Madame Gérard, il est vrai que le projet de loi a été élaborée en amont de la publication des nouveaux objectifs. Nous avons en tête l'objectif des 40 %, mais l'ambition européenne pourrait finalement atteindre 45 %. Il a fallu que l'on rédige ce rapport sans avoir une certitude sur l'objectif visé. Pour y parvenir, nous avons formulé plusieurs recommandations. Sur l'acceptabilité, j'ai entre autres mentionné celle de prévoir une convention citoyenne sur les énergies renouvelables. La convention citoyenne, une initiative unique en Europe et saluée par nos partenaires, a permis de donner la possibilité aux citoyens d'exprimer leurs positions. Il serait peut-être bénéfique de réitérer cet exercice.
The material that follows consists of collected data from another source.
(* ===== verification/Communities.v ===== *)
(** The communities and the summary of
    [src/crates/codevetter-core/src/commands/structural_graph/analysis.rs]: label
    propagation from the path of each node, the communities with their hubs and
    bridges, and the summary that ranks nodes and connections.

    A [HashMap] that is only looked up, or iterated for a maximum that does not
    depend on the order, is a [BTreeMap]; a [HashSet] that is sorted or only
    asked for members is a [BTreeSet]. *)
From S2P Require Import Prelude Ordering Entries RustText GraphTypes F64 GraphAlgorithms Analysis.
Local Open Scope nat_scope.

Record StructuralGraphCommunity : Type := {
  community_entry_id : string;
  community_label : string;
  member_count : nat;
  hub_node_ids : list string;
  bridge_node_ids : list string;
  community_score : f64
}.
Record StructuralGraphNodeRank : Type := {
  rank_node_id : string;
  rank_label : string;
  rank_kind : string;
  rank_path : option string;
  rank_degree : nat;
  rank_score : f64;
  rank_reason : string
}.
Record StructuralGraphConnectionInsight : Type := {
  insight_edge_id : string;
  from_community_id : string;
  to_community_id : string;
  insight_score : f64;
  insight_reason : string
}.
Record StructuralGraphSuggestedQuestion : Type := {
  question : string;
  question_node_ids : list string;
  source_paths : list string
}.

(** ** Community keys *)

(** [Path::new(s).components()] on Unix, without the [.] components, each as a
    string. *)
Definition path_components (s : string) : list string :=
  when (starts_with "/" s) "/"%string
  ++ List.filter (fun c => negb (is_empty c) && negb (seqb c ".")) (split (N.eqb 47) s).
Definition community_key (node : StructuralGraphNode) : string :=
  match node_path node with
  | None => node_kind node
  | Some path =>
      match take 2 (path_components path) with
      | [] => "root"
      | [first] => first
      | first :: second :: _ =>
          if elemb first ["src"; "lib"; "app"; "pages"; "tests"]%string then first
          else (first ++ "/" ++ second)%string
      end
  end.

(** The neighbours of each node along the edges between known nodes. *)
Definition add_neighbors (node_ids : BTreeSet string) (m : BTreeMap string (list string)) (edge : StructuralGraphEdge)
    : BTreeMap string (list string) :=
  if negb (set_contains (from edge) node_ids) || negb (set_contains (to edge) node_ids) then m
  else push_entry (to edge) (from edge) (push_entry (from edge) (to edge) m).
Definition neighbor_lists (nodes : list StructuralGraphNode) (edges : list StructuralGraphEdge)
    : BTreeMap string (list string) :=
  let node_ids := set_of_list (map node_id nodes) in
  map (fun p => (fst p, dedup (sort (snd p)))) (foldl (add_neighbors node_ids) [] edges).

(** The best score; between equal scores the smaller label. *)
Definition better (best candidate : string * nat) : string * nat :=
  match then_with (Nat.compare (snd best) (snd candidate)) (cmp (fst candidate) (fst best)) with
  | Gt => best
  | _ => candidate
  end.
Definition max_score (scores : BTreeMap string nat) : option (string * nat) :=
  match scores with [] => None | s :: rest => Some (foldl better s rest) end.
Definition select_label (path_seed labels : BTreeMap string string) (neighbors : BTreeMap string (list string))
    (id : string) : option (string * string) :=
  match map_get id labels with
  | None => None
  | Some current =>
      let scores := add_count current 2 [] in
      let scores := match map_get id path_seed with Some seed => add_count seed 1 scores | None => scores end in
      let scores := foldl (fun scores neighbor =>
        match map_get neighbor labels with Some label => add_count label 1 scores | None => scores end)
        scores (default [] (map_get id neighbors)) in
      let selected := match max_score scores with Some s => fst s | None => current end in
      if seqb selected current then None else Some (id, selected)
  end.
(** At most [rounds] rounds; every node chooses before any label changes. *)
Fixpoint propagate (rounds : nat) (path_seed : BTreeMap string string) (neighbors : BTreeMap string (list string))
    (ordered_ids : list string) (labels : BTreeMap string string) : BTreeMap string string :=
  match rounds with
  | O => labels
  | S rounds =>
      let selections := omap (select_label path_seed labels neighbors) ordered_ids in
      if is_nil selections then labels
      else propagate rounds path_seed neighbors ordered_ids
             (foldl (fun labels s => map_insert (fst s) (snd s) labels) labels selections)
  end.
Definition assign_community_keys (nodes : list StructuralGraphNode) (edges : list StructuralGraphEdge)
    : BTreeMap string string :=
  let path_seed := map_of_list (map (fun node => (node_id node, community_key node)) nodes) in
  propagate 8 path_seed (neighbor_lists nodes edges) (sort (map node_id nodes)) path_seed.

(** ** Communities *)

Definition trusted_only (edges : list StructuralGraphEdge) : list StructuralGraphEdge :=
  List.filter (fun e => is_algorithm_trusted (edge_trust e)) edges.
Definition count_degrees (edges : list StructuralGraphEdge) : BTreeMap string nat :=
  foldl (fun degree e => add_count (to e) 1 (add_count (from e) 1 degree)) [] edges.
Definition add_bridge (keys : BTreeMap string string) (bridges : BTreeMap string (BTreeSet string))
    (e : StructuralGraphEdge) : BTreeMap string (BTreeSet string) :=
  match map_get (from e) keys, map_get (to e) keys with
  | Some from_community, Some to_community =>
      if seqb from_community to_community then bridges
      else insert_entry to_community (to e) (insert_entry from_community (from e) bridges)
  | _, _ => bridges
  end.
(** [community_key_by_node.get(id).cloned().unwrap_or("root")] *)
Definition key_of (keys : BTreeMap string string) (id : string) : string := default "root"%string (map_get id keys).
Definition set_community (keys : BTreeMap string string) (node : StructuralGraphNode) : StructuralGraphNode := {|
  node_id := node_id node; node_kind := node_kind node; label := label node; qualified_name := qualified_name node;
  node_path := node_path node; detail := detail node; language := language node;
  community_id := Some (stable_graph_id "community" (key_of keys (node_id node)));
  node_trust := node_trust node; node_origin := node_origin node; node_sources := node_sources node |}.
Definition build_community (degree : BTreeMap string nat) (bridges : BTreeMap string (BTreeSet string))
    (entry : string * list string) : StructuralGraphCommunity :=
  let member_ids := sort (snd entry) in
  let ranked := sort_by (fun left right => then_with (Nat.compare (count_of degree right) (count_of degree left))
                                             (cmp left right)) member_ids in {|
  community_entry_id := stable_graph_id "community" (fst entry);
  community_label := fst entry;
  member_count := length member_ids;
  hub_node_ids := take 5 (List.filter (fun id => 0 <? count_of degree id) ranked);
  bridge_node_ids := sort (default [] (map_get (fst entry) bridges));
  community_score := f64_of_nat (sum_list (map (count_of degree) member_ids)) |}.
(** The nodes with their communities, and the communities in the order of keys. *)
Definition analyze_graph (nodes : list StructuralGraphNode) (edges : list StructuralGraphEdge)
    : list StructuralGraphNode * list StructuralGraphCommunity :=
  let keys := assign_community_keys nodes (trusted_only edges) in
  let degree := count_degrees (trusted_only edges) in
  let bridges := foldl (add_bridge keys) [] (trusted_only edges) in
  let members := foldl (fun members node => push_entry (key_of keys (node_id node)) (node_id node) members) [] nodes in
  (map (set_community keys) nodes, map (build_community degree bridges) members).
Pour atteindre nos objectifs, il faut également étendre les zones propices à l'accueil d'équipements d'énergies renouvelables, tels des éoliennes ou des panneaux photovoltaïques. Les concertations en amont et la simplification des procédures administratives sont en effet les vecteurs clefs pour pouvoir emporter l'adhésion de la population. On constate d'ailleurs que nos voisins en avance sur les énergies renouvelables, comme le Danemark et la Suède, sont organisés de façon à ce qu'il ait des concertations préalables.
Ce projet de loi vise essentiellement les éoliennes et les panneaux photovoltaïques, mais la France est également en retard sur les autres énergies renouvelables, en particulier les pompes à chaleur. Il faudrait peut-être envisager ainsi que le dispositif MaPrimeRénov intègre la géothermie de façon plus volontariste.
Enfin, pour répondre à la question de savoir si la projet de loi sera suffisant pour atteindre nos objectifs européens, il faut bien avoir conscience qu'il s'agit du premier pilier de notre stratégie énergétique nationale. Il faudra le compléter, et c'est l'intention du Gouvernement, par un deuxième pilier visant à accélérer la construction de nouvelles installations nucléaires. Un troisième pilier, qui nous permettra d'atteindre les objectifs fixés à l'échelon européen, implique d'adopter une loi de programmation énergie-climat. Il s'agirait d'une première, le texte devant être présenté dans le courant de l'année 2023.